• **TASK TO CARRY OUT**
When a line in the records includes the string "fifoBuffCreate", it goes into the tally; report that tally alone.

• **MATERIAL SHOWN**
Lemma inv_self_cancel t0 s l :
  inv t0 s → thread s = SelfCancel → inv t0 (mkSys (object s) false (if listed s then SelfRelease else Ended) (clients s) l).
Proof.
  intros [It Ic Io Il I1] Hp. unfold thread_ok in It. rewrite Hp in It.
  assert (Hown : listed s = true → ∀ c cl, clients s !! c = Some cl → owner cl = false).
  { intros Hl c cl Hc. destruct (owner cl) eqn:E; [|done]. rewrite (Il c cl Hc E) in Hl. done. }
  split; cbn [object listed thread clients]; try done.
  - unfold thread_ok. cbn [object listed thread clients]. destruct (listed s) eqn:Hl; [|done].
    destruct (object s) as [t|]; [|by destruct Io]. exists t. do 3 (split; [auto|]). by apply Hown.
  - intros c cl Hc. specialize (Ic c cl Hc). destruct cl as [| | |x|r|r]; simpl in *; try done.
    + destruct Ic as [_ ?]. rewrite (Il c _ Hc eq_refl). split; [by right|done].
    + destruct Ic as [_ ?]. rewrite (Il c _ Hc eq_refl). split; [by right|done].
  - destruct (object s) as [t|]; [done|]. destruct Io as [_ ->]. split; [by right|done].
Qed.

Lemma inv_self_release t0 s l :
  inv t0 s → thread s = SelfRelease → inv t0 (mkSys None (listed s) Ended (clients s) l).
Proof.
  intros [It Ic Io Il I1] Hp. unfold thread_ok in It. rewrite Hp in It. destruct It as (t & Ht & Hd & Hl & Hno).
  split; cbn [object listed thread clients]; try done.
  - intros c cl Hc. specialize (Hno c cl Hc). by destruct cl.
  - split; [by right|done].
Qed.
...
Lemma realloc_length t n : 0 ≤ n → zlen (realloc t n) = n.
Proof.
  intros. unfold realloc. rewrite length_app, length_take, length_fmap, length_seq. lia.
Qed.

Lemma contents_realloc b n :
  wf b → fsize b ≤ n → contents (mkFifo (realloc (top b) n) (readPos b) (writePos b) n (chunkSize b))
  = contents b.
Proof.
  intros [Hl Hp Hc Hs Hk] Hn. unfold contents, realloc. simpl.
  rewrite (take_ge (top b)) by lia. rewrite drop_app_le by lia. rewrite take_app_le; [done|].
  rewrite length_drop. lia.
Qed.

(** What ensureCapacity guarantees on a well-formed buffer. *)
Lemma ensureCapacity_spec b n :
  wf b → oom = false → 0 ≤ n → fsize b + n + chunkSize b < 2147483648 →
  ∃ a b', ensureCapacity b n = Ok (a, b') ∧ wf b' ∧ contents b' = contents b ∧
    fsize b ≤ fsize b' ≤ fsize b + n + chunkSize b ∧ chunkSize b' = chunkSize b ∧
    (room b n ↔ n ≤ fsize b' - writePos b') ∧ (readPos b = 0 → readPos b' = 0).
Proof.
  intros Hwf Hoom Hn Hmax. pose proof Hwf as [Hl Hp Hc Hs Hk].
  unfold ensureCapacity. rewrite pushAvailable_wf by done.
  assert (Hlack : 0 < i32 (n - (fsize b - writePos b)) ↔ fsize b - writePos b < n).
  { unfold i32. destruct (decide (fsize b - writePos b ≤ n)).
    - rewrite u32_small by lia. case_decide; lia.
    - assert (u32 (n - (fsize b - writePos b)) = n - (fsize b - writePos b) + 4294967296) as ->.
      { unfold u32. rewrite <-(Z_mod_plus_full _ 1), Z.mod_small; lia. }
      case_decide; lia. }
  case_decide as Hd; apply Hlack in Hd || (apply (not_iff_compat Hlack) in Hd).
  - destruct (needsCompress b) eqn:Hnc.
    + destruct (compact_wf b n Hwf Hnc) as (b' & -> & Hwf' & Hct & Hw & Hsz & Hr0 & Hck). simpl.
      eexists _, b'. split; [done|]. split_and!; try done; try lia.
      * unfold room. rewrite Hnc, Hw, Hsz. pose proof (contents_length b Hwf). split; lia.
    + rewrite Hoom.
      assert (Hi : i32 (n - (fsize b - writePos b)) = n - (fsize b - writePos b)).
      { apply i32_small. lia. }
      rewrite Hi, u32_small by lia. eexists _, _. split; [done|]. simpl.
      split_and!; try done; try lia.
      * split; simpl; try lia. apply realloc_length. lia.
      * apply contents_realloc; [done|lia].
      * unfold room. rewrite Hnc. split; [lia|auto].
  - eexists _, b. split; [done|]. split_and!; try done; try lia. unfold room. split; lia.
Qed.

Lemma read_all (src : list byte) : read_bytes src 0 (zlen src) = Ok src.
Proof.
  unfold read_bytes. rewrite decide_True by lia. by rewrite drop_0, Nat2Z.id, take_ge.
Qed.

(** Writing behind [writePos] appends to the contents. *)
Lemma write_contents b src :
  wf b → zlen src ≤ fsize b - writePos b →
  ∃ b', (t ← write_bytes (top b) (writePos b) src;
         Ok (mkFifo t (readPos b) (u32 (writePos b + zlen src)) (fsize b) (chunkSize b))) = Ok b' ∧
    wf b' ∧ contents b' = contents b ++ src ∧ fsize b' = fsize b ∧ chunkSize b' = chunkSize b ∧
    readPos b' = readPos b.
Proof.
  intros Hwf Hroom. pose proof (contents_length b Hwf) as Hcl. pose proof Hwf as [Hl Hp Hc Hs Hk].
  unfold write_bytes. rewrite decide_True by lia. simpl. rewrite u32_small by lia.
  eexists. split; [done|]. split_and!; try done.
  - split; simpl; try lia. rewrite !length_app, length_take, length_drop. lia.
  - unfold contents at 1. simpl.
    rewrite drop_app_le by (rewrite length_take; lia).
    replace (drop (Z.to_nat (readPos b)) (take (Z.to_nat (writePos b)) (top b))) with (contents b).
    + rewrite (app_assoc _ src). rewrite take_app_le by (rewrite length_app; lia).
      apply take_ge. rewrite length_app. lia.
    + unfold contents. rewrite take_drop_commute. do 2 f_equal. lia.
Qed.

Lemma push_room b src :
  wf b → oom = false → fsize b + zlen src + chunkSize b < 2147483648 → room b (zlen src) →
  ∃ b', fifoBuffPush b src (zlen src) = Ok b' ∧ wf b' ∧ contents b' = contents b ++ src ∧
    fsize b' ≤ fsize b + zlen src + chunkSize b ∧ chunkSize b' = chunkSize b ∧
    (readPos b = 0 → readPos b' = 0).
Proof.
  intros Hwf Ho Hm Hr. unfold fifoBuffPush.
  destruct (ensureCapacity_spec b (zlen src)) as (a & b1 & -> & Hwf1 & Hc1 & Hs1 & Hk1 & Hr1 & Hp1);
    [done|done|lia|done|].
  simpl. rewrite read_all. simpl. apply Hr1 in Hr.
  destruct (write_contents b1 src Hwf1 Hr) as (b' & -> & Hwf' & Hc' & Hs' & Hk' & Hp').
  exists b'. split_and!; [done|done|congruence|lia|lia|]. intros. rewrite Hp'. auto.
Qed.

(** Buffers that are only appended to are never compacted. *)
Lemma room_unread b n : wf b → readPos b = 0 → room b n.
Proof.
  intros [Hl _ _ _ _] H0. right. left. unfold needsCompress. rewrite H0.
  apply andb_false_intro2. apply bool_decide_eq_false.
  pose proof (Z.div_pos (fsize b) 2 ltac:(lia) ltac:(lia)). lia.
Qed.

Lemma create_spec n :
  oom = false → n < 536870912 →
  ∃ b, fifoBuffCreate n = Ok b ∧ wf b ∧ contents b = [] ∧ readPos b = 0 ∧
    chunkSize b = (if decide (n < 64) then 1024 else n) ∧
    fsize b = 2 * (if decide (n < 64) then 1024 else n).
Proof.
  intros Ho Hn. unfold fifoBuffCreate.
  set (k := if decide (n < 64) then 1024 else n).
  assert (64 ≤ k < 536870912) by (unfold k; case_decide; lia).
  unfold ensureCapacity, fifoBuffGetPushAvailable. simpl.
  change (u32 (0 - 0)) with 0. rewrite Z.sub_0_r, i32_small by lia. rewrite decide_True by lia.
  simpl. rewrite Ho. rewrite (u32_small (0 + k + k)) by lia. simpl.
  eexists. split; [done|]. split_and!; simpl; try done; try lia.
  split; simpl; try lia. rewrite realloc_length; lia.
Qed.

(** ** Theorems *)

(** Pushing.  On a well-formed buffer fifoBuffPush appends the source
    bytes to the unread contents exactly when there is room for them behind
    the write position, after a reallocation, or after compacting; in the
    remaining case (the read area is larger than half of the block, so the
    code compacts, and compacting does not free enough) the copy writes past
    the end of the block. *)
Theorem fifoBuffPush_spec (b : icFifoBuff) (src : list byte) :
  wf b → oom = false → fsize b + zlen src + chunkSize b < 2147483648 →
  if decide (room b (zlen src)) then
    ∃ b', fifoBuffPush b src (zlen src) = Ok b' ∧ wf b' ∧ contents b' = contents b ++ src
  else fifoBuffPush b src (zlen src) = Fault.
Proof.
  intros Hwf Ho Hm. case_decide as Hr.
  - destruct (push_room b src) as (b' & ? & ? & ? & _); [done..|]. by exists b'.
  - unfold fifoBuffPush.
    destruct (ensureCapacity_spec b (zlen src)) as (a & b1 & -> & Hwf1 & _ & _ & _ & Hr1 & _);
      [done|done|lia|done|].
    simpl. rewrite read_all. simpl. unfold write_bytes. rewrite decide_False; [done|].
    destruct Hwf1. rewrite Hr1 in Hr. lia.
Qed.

• **ANSWER TO THE EXERCISE**
2